Task prompt: Although the data below holds other lines too, output only those from the line with "JUndefined (m !! k))" up to and including the line with "EmptyString => EmptyString", exactly as they appear.

[Source records]
(** C10: when the lookup of the target ID itself fails, [DeleteTarget]
    returns [nil] and the lookup is its only call; a run of [StopScsi]
    whose lookup failed returns [nil] without any teardown step. *)
Theorem DeleteTarget_lookup_error_is_success
    {W : Type} (h : Handler W) (w : W) :
  (forall (target : string) (targetID tid : Z) (e : error),
      fst (h _ (iscsi_GetTargetTid target) w) = (tid, Some e) ->
      let r := run h (DeleteTarget target targetID) w in
      outcome r = Done None
      /\ trace r = [entry (iscsi_GetTargetTid target) (tid, Some e)])
  /\ (forall (volumeName : string) (targetID tid : Z) (e : error),
         let r := run h (StopScsi volumeName targetID) w in
         answers sel_GetTargetTid (trace r) = [(tid, Some e)] ->
         outcome r = Done None
         /\ existsb is_teardown (trace r) = false).
Proof.
  split.
  - intros target targetID tid e HT r; subst r.
    unfold DeleteTarget; simpl.
    destruct (h _ (iscsi_GetTargetTid target) w) as [a w1]; simpl in HT; subst a; simpl.
    split; reflexivity.
  - intros volumeName targetID tid e r H; subst r.
    unfold StopScsi in *; run_cbn_in H.
    answer_in H h. answer_in H h.
    destruct o as [le |]; run_cbn_in H; [discriminate |].
    rewrite !run_bind_assoc in H |- *.
    rewrite run_bind in H |- *.
    destruct (LogoutTarget_initiator_side (GetTargetName volumeName)) as [HQ HR].
    pose proof (quiet_trace h _ _ HQ w1) as HF.
    destruct (returns_outcome h _ HR w1) as [a Ha].
    pose proof (forallb_answers_nil _ sel_GetTargetTid _ initiator_side_no_lookup HF) as HN.
    pose proof (forallb_existsb_false _ is_teardown _ initiator_side_no_teardown HF) as HE.
    destruct (run h (LogoutTarget (GetTargetName volumeName)) w1) as [trl ol wl].
    cbn [trace outcome final] in *; subst ol.
    destruct a as [e' |]; run_cbn_in H.
    + repeat rewrite ?answers_cons, ?answers_app in H.
      rewrite HN in H; simpl in H; discriminate.
    + unfold DeleteTarget in H |- *.
      rewrite !run_bind_assoc in H |- *; run_cbn_in H.
      answer_in H h. destruct p as [t o]; run_cbn_in H.
      repeat rewrite ?answers_cons, ?answers_app in H.
      rewrite HN in H.
      destruct o as [e'' |]; run_cbn_in H; simpl in H.
      * split; [reflexivity |].
        cbn [existsb is_teardown orb]; rewrite !existsb_app, HE; reflexivity.
      * injection H as _ H; discriminate.
Qed.
(** * The mining dashboard of the annotation tool (app/routes/mine.tsx)

    A shallow embedding of the [Mine] route component: the job selector run
    by [initData], the [startMining] handler, the polling effect with its
    tick callback, and the React bookkeeping that ties them together
    (state hooks, refs, the effect keyed on [isMining, jobId], interval
    timers and requests in flight). *)

From Stdlib Require Import QArith Qabs Lqa Ascii.
From stdpp Require Import gmap strings list.

Open Scope Z_scope.

(** ** JavaScript numbers

    A JS number is a double.  The component only compares numbers, takes
    minima and maxima and subtracts the constant 0.5 from a value of
    [0,100]; all of these are exact on doubles, so a number is modelled as
    [NaN], an infinity, or a rational.  (Signed zeros are not told apart:
    nothing here divides.) *)

Inductive num : Type :=
  | NaN
  | NegInf
  | Fin (q : Q)
  | PosInf.

Definition zero : num := Fin 0.
Definition one : num := Fin 1.
Definition hundred : num := Fin 100.
Definition half : num := Fin (1 # 2).

Definition ofZ (z : Z) : num := Fin (inject_Z z).

(** [a <= b] of JS: false as soon as one side is [NaN]. *)
Definition num_le (a b : num) : bool :=
  match a, b with
  | NaN, _ | _, NaN => false
  | NegInf, _ => true
  | _, PosInf => true
  | Fin x, Fin y => Qle_bool x y
  | Fin _, NegInf => false
  | PosInf, _ => false
  end.

(** [a < b] of JS. *)
Definition num_lt (a b : num) : bool :=
  match a, b with
  | NaN, _ | _, NaN => false
  | NegInf, NegInf => false
  | NegInf, _ => true
  | PosInf, _ => false
  | Fin x, Fin y => negb (Qle_bool y x)
  | Fin _, PosInf => true
  | Fin _, NegInf => false
  end.

Definition num_ge (a b : num) : bool := num_le b a.
Definition num_gt (a b : num) : bool := num_lt b a.

(** [Math.max(a, b)] and [Math.min(a, b)] on numbers: [NaN] is contagious. *)
Definition Math_max (a b : num) : num :=
  match a, b with
  | NaN, _ | _, NaN => NaN
  | _, _ => if num_lt a b then b else a
  end.

Definition Math_min (a b : num) : num :=
  match a, b with
  | NaN, _ | _, NaN => NaN
  | _, _ => if num_lt b a then b else a
  end.

(** [a - b]. *)
Definition num_sub (a b : num) : num :=
  match a, b with
  | NaN, _ | _, NaN => NaN
  | PosInf, PosInf | NegInf, NegInf => NaN
  | PosInf, _ | _, NegInf => PosInf
  | NegInf, _ | _, PosInf => NegInf
  | Fin x, Fin y => Fin (x - y)
  end.

(** [Math.abs]. *)
Definition Math_abs (a : num) : num :=
  match a with
  | NaN => NaN
  | NegInf | PosInf => PosInf
  | Fin x => Fin (Qabs x)
  end.

(** ** JavaScript values

    The values a JSON body can hold that the component looks at:
    [undefined] stands for a field that is absent.  Objects are finite maps
    from property names to values (arrays are not modelled). *)

#[warnings="-register-all"]
Inductive jsval : Type :=
  | JUndefined
  | JNull
  | JBool (b : bool)
  | JNum (n : num)
  | JStr (s : string)
  | JObj (fields : gmap string jsval).

(** Truthiness ([if (v)], [v && ...], [v || ...]). *)
Definition truthy (v : jsval) : bool :=
  match v with
  | JUndefined | JNull => false
  | JBool b => b
  | JNum NaN => false
  | JNum (Fin q) => negb (Qeq_bool q 0)
  | JNum _ => true
  | JStr s => negb (String.eqb s "")
  | JObj _ => true
  end.

(** [a || b], [a ?? b], [v != null]. *)
Definition js_or (a b : jsval) : jsval := if truthy a then a else b.

Definition nullish (v : jsval) : bool :=
  match v with
  | JUndefined | JNull => true
  | _ => false
  end.

Definition js_coalesce (a b : jsval) : jsval := if nullish a then b else a.

(** [typeof v === "number"], [typeof v === "object"] ([null] included). *)
Definition is_number (v : jsval) : bool :=
  match v with JNum _ => true | _ => false end.

Definition is_object (v : jsval) : bool :=
  match v with JObj _ | JNull => true | _ => false end.

(** [v.k].  Every access of the component is made on a value already tested
    truthy, so the [TypeError] of a property read on [null] or [undefined]
    arises only in [startMining] (see [startMining_resolved]); on those two
    values [prop] answers [None].  None of the names read here is an own or
    inherited property of a string, number or boolean. *)
Definition prop (v : jsval) (k : string) : option jsval :=
  match v with
  | JUndefined | JNull => None
  | JObj m => Some (default JUndefined (m !! k))
  | _ => Some JUndefined
  end.
(** [appendInt] of package [time]: decimal, zero-padded to [width]. *)
Definition appendInt (x width : nat) : string :=
  let s := Itoa x in zeros (width - String.length s) +:+ s.

(** ** Calendar dates and [Time.Format] *)

Record Time := { Year : nat; Month : nat; Day : nat }.

(** [formatFrom skip layout t] walks the layout one byte at a time; at a
    reference element it emits the field and skips the element's
    remaining [skip] bytes.  The elements recognised are those of the
    program's layouts: ["2006"] (year), ["01"] (month), ["02"] (day of
    month); every other byte is copied. *)
Fixpoint formatFrom (skip : nat) (layout : string) (t : Time) : string :=
  match layout with
  | EmptyString => EmptyString
  | String c rest =>
      match skip with
      | S k => formatFrom k rest t
      | 0 =>
          if String.prefix "2006" layout
          then appendInt (Year t) 4 +:+ formatFrom 3 rest t
          else if String.prefix "01" layout
          then appendInt (Month t) 2 +:+ formatFrom 1 rest t
          else if String.prefix "02" layout
          then appendInt (Day t) 2 +:+ formatFrom 1 rest t
          else String c (formatFrom 0 rest t)
      end
  end.

Definition Format (t : Time) (layout : string) : string :=
  formatFrom 0 layout t.

(** A point in time given as [t.AddDate(years, months, days)]. *)
Inductive Instant := AddDate (t : Time) (years months days : Z).

(** ** Iteration over a map

    [for k, v := range m] visits every entry once, in an order the
    language leaves unspecified.  A [MapRange] is one such choice. *)
Record MapRange (V : Type) := {
  visit : gmap Z V -> list (Z * V);
  visit_perm : forall m, visit m ≡ₚ map_to_list m
}.
Arguments visit {V} _ _.
Arguments visit_perm {V} _ _.

End Go.
Export Go.

(* ===================================================================== *)
(** * Part II: the GitLab client, as the program sees it                  *)
(* ===================================================================== *)

Module Gitlab.

Record IssueAssignee := { AssigneeID : Z }.

(** [ISOTime] is a date; its [String] method is
    [time.Time(t).Format("2006-01-02")]. *)
Definition ISOTime := Time.
Definition ISOTime_String (t : ISOTime) : string := Format t "2006-01-02".

Record Issue := {
  ID : Z;
  Title : string;
  ProjectID : Z;
  Assignee : option IssueAssignee;
  DueDate : option ISOTime;
  WebURL : string;
  MovedToID : Z
}.

Record MergeRequest := {
  MR_ID : Z;
  MR_Title : string;
  SourceBranch : string;
  MR_WebURL : string
}.

Record Project := { Project_ID : Z; Name : string }.

Record ListIssuesOptions := {
  opt_Scope : option string;
  opt_AssigneeUsername : string;
  opt_UpdatedAfter : option Instant;
  opt_DueDate : option string;
  opt_State : string
}.

Record ListMergeRequestsOptions := {
  opt_AuthorID : Z;
  opt_MRState : string
}.

Record ListProjectsOptions := {
  opt_Membership : bool;
  opt_LastActivityAfter : Instant
}.

Record Response := { Status : string; StatusCode : Z }.

(** What a [List...] call returns: the records, the HTTP response and
    whether [err != nil]. *)
Record Listing (A : Type) := {
  items : list A;
  response : Response;
  err : bool
}.
Arguments items {A} _.
Arguments response {A} _.
Arguments err {A} _.

(** The remote service is a black box: one answer per request. *)
Record Client := {
  ListIssues : ListIssuesOptions -> Listing Issue;
  ListProjects : ListProjectsOptions -> Listing Project;
  ListMergeRequests : ListMergeRequestsOptions -> Listing MergeRequest
}.

End Gitlab.
Export Gitlab.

Result of the exercise:
  | JObj m => Some (default JUndefined (m !! k))
  | _ => Some JUndefined
  end.
(** [appendInt] of package [time]: decimal, zero-padded to [width]. *)
Definition appendInt (x width : nat) : string :=
  let s := Itoa x in zeros (width - String.length s) +:+ s.

(** ** Calendar dates and [Time.Format] *)

Record Time := { Year : nat; Month : nat; Day : nat }.

(** [formatFrom skip layout t] walks the layout one byte at a time; at a
    reference element it emits the field and skips the element's
    remaining [skip] bytes.  The elements recognised are those of the
    program's layouts: ["2006"] (year), ["01"] (month), ["02"] (day of
    month); every other byte is copied. *)
Fixpoint formatFrom (skip : nat) (layout : string) (t : Time) : string :=
  match layout with
  | EmptyString => EmptyString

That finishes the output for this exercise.